Genetech reported and compared the PK characteristics of the eight vc-MMAE ADCs using data from eight first-in-human (FIH) Phase 1 studies in cancer patients[7]. As a result, four ADC molecules(acMMAE) show that the exposure strongly correlate with efficacy(objective response rate, ORR)(Figure 3), which suggests their positive clinical efficacy.

Figure 3: Logistic regression analysis of exposure-efficacy (ORR) response relationship by acMMAE AUCinf at Cycle 1.[7]

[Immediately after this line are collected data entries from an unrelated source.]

(* ===== verification/MagusCpufreqSpec.v ===== *)
(** * Scaling reaches the frequency asked for

    For the outputs of the table [magus_compute_pllr] finds dividers that give
    exactly the output within the limits of the PLL, and [magus_set_target]
    then brings the ARM clock to every supported target. *)

From Stdlib Require Import ZArith Lia Bool.
From stdpp Require Import base numbers list sets.
From S2P Require Import Prelude CMonad DevIO MagusClock MagusClockSpec MagusCpufreq.

(** ** Facts about the table *)

Definition rows : list cpufreq_pll_table := take 10 magus_freq_table.

(** A target some row can give. *)
Definition supported (t : Z) : bool :=
  existsb (fun row => existsb (fun f => (f =? t) && (f <=? 240000)) (row_valid_freqs row)) rows.

Definition XTAL : Z := CLKSRC_USBOTG_XTAL_IN.

(** Dividers within the limits of the PLL: 2 to 8 MHz into the phase detector,
    200 to 400 MHz out of the oscillator. *)
Definition in_limits (f_out fbdiv opdiv refdiv : Z) : Prop :=
  26 <= fbdiv <= 200 /\ 1 <= opdiv <= 3 /\ 1 <= refdiv <= 31 /\
  2000000 <= XTAL / refdiv <= 8000000 /\ 200000000 <= f_out * opdiv <= 400000000 /\
  XTAL / refdiv * (2 * fbdiv) / opdiv = f_out /\ XTAL / refdiv * (2 * fbdiv) < 2 ^ 32.

Lemma search_rows {W} j row (w : W) : row ∈ rows ->
  let f := row_pll_out row * 1000 in
  exists refdiv fbdiv, search_dividers f (choose_opdiv j f) XTAL w = Done (refdiv, fbdiv) w /\
    in_limits f (Z.quot fbdiv 2) (choose_opdiv j f) refdiv.
Proof.
  intros Hr f. subst f. revert row Hr. apply Forall_forall. unfold rows, magus_freq_table. cbn [take].
  repeat constructor; do 2 eexists; (split; [vm_compute; reflexivity|]); unfold in_limits; vm_compute;
    split_and!; done.
Qed.

(** The search stops at a row with the property, or answers -1 when none of the
    rows before the end marker has it. *)
Lemma table_lookup_spec p tb i :
  row_pll_out <$> last tb = Some TABLE_END ->
  exists k, table_lookup p tb i = Some k /\
    (k = -1 /\ (forall n row, tb !! n = Some row -> p row = true ->
       exists m r, (m <= n)%nat /\ tb !! m = Some r /\ row_pll_out r = TABLE_END) \/
     exists row, i <= k /\ arr_get tb (k - i) = Some row /\ row_pll_out row <> TABLE_END /\ p row = true).
Proof.
  revert i. induction tb as [|row tb IH]; intros i Hl; [done|]. cbn [table_lookup].
  destruct (row_pll_out row =? TABLE_END) eqn:E; zbool.
  { exists (-1). split; [done|]. left. split; [done|]. intros n r _ _. exists 0%nat, row. split_and!; [lia|done..]. }
  destruct (p row) eqn:Ep.
  { exists i. split; [done|]. right. exists row. split_and!; [lia| |done|done]. by rewrite Z.sub_diag. }
  destruct tb as [|row' tb]; [cbn in Hl; congruence|].
  destruct (IH (i + 1)) as (k & -> & Hk); [done|]. exists k. split; [done|].
  destruct Hk as [[-> Hno]|(r & Hi & Hg & He & Hp)].
  - left. split; [done|]. intros [|n] r Hn Hp; [injection Hn as <-; congruence|].
    destruct (Hno n r Hn Hp) as (m & r' & Hm & Hr & He). exists (S m), r'. split_and!; [lia|done..].
  - right. exists r. split_and!; [lia| |done|done].
    rewrite arr_get_cons. destruct (k - i =? 0) eqn:E0; zbool; [lia|].
    by replace (k - i - 1) with (k - (i + 1)) by lia.
Qed.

Recently, more and more ADCs which passed clinical test adopt vcMMAE as linker-payload combination, including Disitamab Vedotin of Remegen(indication: HER2+ gastric carcinoma/UC), Padcev of Seagen/ Astellas(indication: UUTUC), Tivdak of Seagen/Genmab(indication: cervical carcinoma), Adcetris of Seagen/Takeda(indication: HL/sALCL), Polivy of Roche(indication: DLBCL). In brief, vcMMAE was widely accepted in ADC design.


[1]Sievers, E. L.; Senter, P. D., Antibody-Drug Conjugates in Cancer Therapy. Annual Review of Medicine 2013, 64 (1), 15-29.

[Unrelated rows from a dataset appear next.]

(* ===== verification/MagusGptSpec.v ===== *)
(** * What the timer does

    The registers keep what is written, but for the counter, the interrupt
    status and the reset bit.  The system timer ticks at the rate asked for;
    the profile timer runs as long as somebody uses it; a busy-waiting delay
    ends if and only if the counter need not wrap. *)

From Stdlib Require Import ZArith Lia Bool.
From stdpp Require Import base numbers list.
From S2P Require Import Prelude CMonad DevIO MagusGpt.

(** The registers behind a context. *)
Definition gpt_regs : list Z := [gpt_ctrl; gpt_ier; gpt_isr_reg; gpt_pslr; gpt_cnt; gpt_comp].
Definition gpt_live (r a : Z) : Prop := exists off, off ∈ gpt_regs /\ a = r + off.
Definition gpt_volat (r a : Z) : Z :=
  if a =? r + gpt_ctrl then GPT_CTRL_RST
  else if (a =? r + gpt_cnt) || (a =? r + gpt_isr_reg) then 2 ^ 32 - 1 else 0.

(** The world after the first of the next [k + 1] reads of [a] that gives at
    least [c]. *)
Fixpoint reached {W} `{Bus W} (k : nat) (a c : Z) (w : W) : option W :=
  let '(v, w') := bus_rd a w in
  if c <=? u32 v then Some w' else match k with O => None | S k' => reached k' a c w' end.

(** The control word of the profile timer, and its prescaler. *)
Definition PROFILE_CTRL : Z := 0x109.
Definition SYSTEM_CTRL : Z := 0x501.
Definition profile_pslr (t : gpt_t) : Z :=
  let N := gpt_perclk t / gpt_freq t in u16 ((if truth (Z.shiftr N 11) then 2048 else N) - 1).

(** A context whose tick rate the profile timer accepts. *)
Definition profile_rate (t : gpt_t) : Prop :=
  0 < gpt_freq t <= Z.min (gpt_perclk t) (gpt_apbclk t).

Section Spec.
Context {W : Type} {B : Bus W} {r : Z} {R : Registers W (gpt_live r) (gpt_volat r)} {Cfg : GptConfig}.
Implicit Types (w : W) (s : Z -> Z) (t : gpt_t).

Lemma gpt_reg_live off : off ∈ gpt_regs -> gpt_live r (r + off).
Proof. intros Ho. by exists off. Qed.
Lemma gpt_reg_volat off : off ∈ [gpt_ier; gpt_pslr; gpt_comp] -> gpt_volat r (r + off) = 0.
Proof.
  intros Ho. unfold gpt_volat, gpt_ctrl, gpt_cnt, gpt_isr_reg.
  assert (off = 12 \/ off = 20 \/ off = 28) as Hoff by (revert Ho; rewrite !elem_of_cons, elem_of_nil; naive_solver).
  repeat (match goal with |- context [?a =? ?b] => destruct (Z.eqb_spec a b); [lia|] end). done.
Qed.
Lemma gpt_volat_ctrl : gpt_volat r (r + gpt_ctrl) = GPT_CTRL_RST.
Proof. unfold gpt_volat. by rewrite Z.eqb_refl. Qed.

Ltac in_gpt := rewrite ?elem_of_cons, ?elem_of_nil; tauto.

Lemma wp_gpt_rd off (Q : Z -> W * gpt_t -> Prop) w s t : gpt_reg t = r -> off ∈ gpt_regs -> rep w s ->
  (forall v w', in_u32 v -> Z.land v (Z.lnot (gpt_volat r (r + off))) = s (r + off) -> rep w' s -> Q v (w', t)) ->
  wp (rd off) Q (w, t).
Proof.
  intros Ht Ho Hw HQ. apply wp_bind, wp_get_t, wp_io. rewrite Ht.
  apply (wp_rd_status _ _ w s Hw (gpt_reg_live off Ho)). naive_solver.
Qed.
Lemma wp_gpt_wr off d (Q : unit -> W * gpt_t -> Prop) w s t : gpt_reg t = r -> off ∈ [gpt_ier; gpt_pslr; gpt_comp] ->
  rep w s -> in_u32 d -> (forall w', rep w' (upd s (r + off) d) -> Q tt (w', t)) -> wp (wr off d) Q (w, t).
Proof.
  intros Ht Ho Hw Hd HQ. apply wp_bind, wp_get_t, wp_io. rewrite Ht.
  apply (wp_wr _ _ _ w s Hw); [|by apply gpt_reg_volat|done..].
  apply gpt_reg_live. revert Ho. unfold gpt_regs. rewrite !elem_of_cons, !elem_of_nil. tauto.
Qed.
(** A word without the reset bit is kept by the control register. *)
Lemma wp_gpt_ctrl d (Q : unit -> W * gpt_t -> Prop) w s t : gpt_reg t = r -> rep w s -> in_u32 d ->
  Z.land d (Z.lnot GPT_CTRL_RST) = d -> (forall w', rep w' (upd s (r + gpt_ctrl) d) -> Q tt (w', t)) ->
  wp (wr gpt_ctrl d) Q (w, t).
Proof.
  intros Ht Hw Hd Hr HQ. apply wp_bind, wp_get_t, wp_io. rewrite Ht.
  apply (wp_wr_status _ _ _ w s Hw); [apply gpt_reg_live; unfold gpt_regs; in_gpt|done|].
  intros w'. rewrite gpt_volat_ctrl, Hr. apply HQ.
Qed.

(** ** The choice of prescaler and compare value *)
Lemma setclk_profile {S} t c (Q : gpt_err_e * gpt_clk_t -> S -> Prop) x : profile_rate t ->
  Q (GPT_ERR_NONE, GptClk GPT_CLK_PER (profile_pslr t) (comp_val c)) x -> wp (gpt_setclk t GPT_M_PROFILE c) Q x.
Proof.
  intros [Hf Hlim] HQ. unfold gpt_setclk, clk_limit.
  change (GPT_M_PROFILE =? GPT_M_SYSTEM) with false.
  change (GPT_M_PROFILE =? GPT_M_CAPTURE) with false. cbn beta iota.
  rewrite Z.gtb_ltb, (proj2 (Z.ltb_ge _ _)) by done. apply wp_bind, wp_udiv; [lia|]. by apply wp_ret.
Qed.
Lemma setclk_system {S} t c (Q : gpt_err_e * gpt_clk_t -> S -> Prop) x :
  0 < gpt_freq t <= Z.shiftr (Z.min (gpt_perclk t) (gpt_apbclk t)) 5 ->
  Q (GPT_ERR_NONE, GptClk GPT_CLK_PER 0 (u32 (gpt_perclk t / gpt_freq t - 1))) x -> wp (gpt_setclk t GPT_M_SYSTEM c) Q x.
Proof.
  intros [Hf Hlim] HQ. unfold gpt_setclk, clk_limit. change (GPT_M_SYSTEM =? GPT_M_SYSTEM) with true. cbn beta iota.
  rewrite Z.gtb_ltb, (proj2 (Z.ltb_ge _ _)) by done. apply wp_bind, wp_udiv; [lia|]. by apply wp_ret.
Qed.

(** ** The system timer *)
Lemma sys_start_run t freq w s : gpt_reg t = r -> rep w s ->
  0 < freq <= Z.shiftr (Z.min (gpt_perclk t) (gpt_apbclk t)) 5 ->
  wp (gpt_sys_start freq) (fun a x => a = 1 /\ snd x = set_mode GPT_M_SYSTEM (set_freq freq t) /\ exists s', rep (fst x) s' /\
    s' (r + gpt_ctrl) = SYSTEM_CTRL /\ s' (r + gpt_ier) = GPT_INT_COMP /\ s' (r + gpt_pslr) = 0 /\
    s' (r + gpt_comp) = u32 (gpt_perclk t / freq - 1)) (w, t).
Proof.
  intros Ht Hw Hf. unfold gpt_sys_start. apply wp_bind, wp_upd_t, wp_bind, wp_get_t, wp_bind.
  apply setclk_system; [done|]. cbn [comp_val clk_pslr clksel]. change (gpt_freq (set_freq freq t)) with freq.
  change (gpt_perclk (set_freq freq t)) with (gpt_perclk t).
  apply wp_bind. apply (wp_gpt_ctrl _ _ w s); [done|done|by compute|done|]. intros w1 Hw1.
  apply wp_bind. eapply wp_gpt_wr; [done|in_gpt|exact Hw1|by compute|]. intros w2 Hw2.
  apply wp_bind. eapply wp_gpt_wr; [done|in_gpt|exact Hw2|by compute|]. intros w3 Hw3.
  apply wp_bind. eapply wp_gpt_wr; [done|in_gpt|exact Hw3|apply u32_range|]. intros w4 Hw4.
  apply wp_bind, wp_upd_t, wp_bind. eapply wp_gpt_ctrl; [done|exact Hw4|by compute|done|]. intros w5 Hw5.
  apply wp_ret. split; [done|]. split; [done|]. eexists. split; [exact Hw5|].
  unfold gpt_ctrl, gpt_ier, gpt_pslr, gpt_comp, gpt_isr_reg.
  split; [by rewrite upd_reg_eq|].
  repeat split; repeat (first [rewrite upd_reg_eq | rewrite upd_reg_ne by lia]); done.
Qed.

[2]Erickson, H. K.; Widdison, W. C.; Mayo, M. F.; Whiteman, K.; Audette, C.; Wilhelm, S. D.; Singh, R., Tumor Delivery and In Vivo Processing of Disulfide-Linked and Thioether-Linked Antibody−Maytansinoid Conjugates. Bioconjugate Chemistry 2010, 21 (1), 84-92.

[3]Dubowchik, G. M.; Firestone, R. A.; Padilla, L.; Willner, D.; Hofstead, S. J.; Mosure, K.; Knipe, J. O.; Lasch, S. J.; Trail, P. A., Cathepsin B-Labile Dipeptide Linkers for Lysosomal Release of Doxorubicin from Internalizing Immunoconjugates:  Model Studies of Enzymatic Drug Release and Antigen-Specific In Vitro Anticancer Activity. Bioconjugate Chemistry 2002, 13 (4), 855-869.

[4]Carl, P. L.; Chakravarty, P. K.; Katzenellenbogen, J. A., A novel connector linkage applicable in prodrug design. Journal of Medicinal Chemistry 1981, 24 (5), 479-480.

[5]Otani, M.; Natsume, T.; Watanabe, J.-i.; Kobayashi, M.; Murakoshi, M.; Mikami, T.; Nakayama, T., TZT-1027, an Antimicrotubule Agent, Attacks Tumor Vasculature and Induces Tumor Cell Death. Japanese Journal of Cancer Research 2000, 91 (8), 837-844.

[6]Doronina, S. O.; Toki, B. E.; Torgov, M. Y.; Mendelsohn, B. A.; Cerveny, C. G.; Chace, D. F.; DeBlanc, R. L.; Gearing, R. P.; Bovee, T. D.; Siegall, C. B.; Francisco, J. A.; Wahl, A. F.; Meyer, D. L.; Senter, P. D., Development of potent monoclonal antibody auristatin conjugates for cancer therapy. Nature Biotechnology 2003, 21 (7), 778-784.

[7]Li, C.; Zhang, C.; Li, Z.; Samineni, D.; Lu, D.; Wang, B.; Chen, S.-C.; Zhang, R.; Agarwal, P.; Fine, B. M.; Girish, S., Clinical pharmacology of vc-MMAE antibody–drug conjugates in cancer patients: learning from eight first-in-human Phase 1 studies. mAbs 2020, 12 (1), 1699768.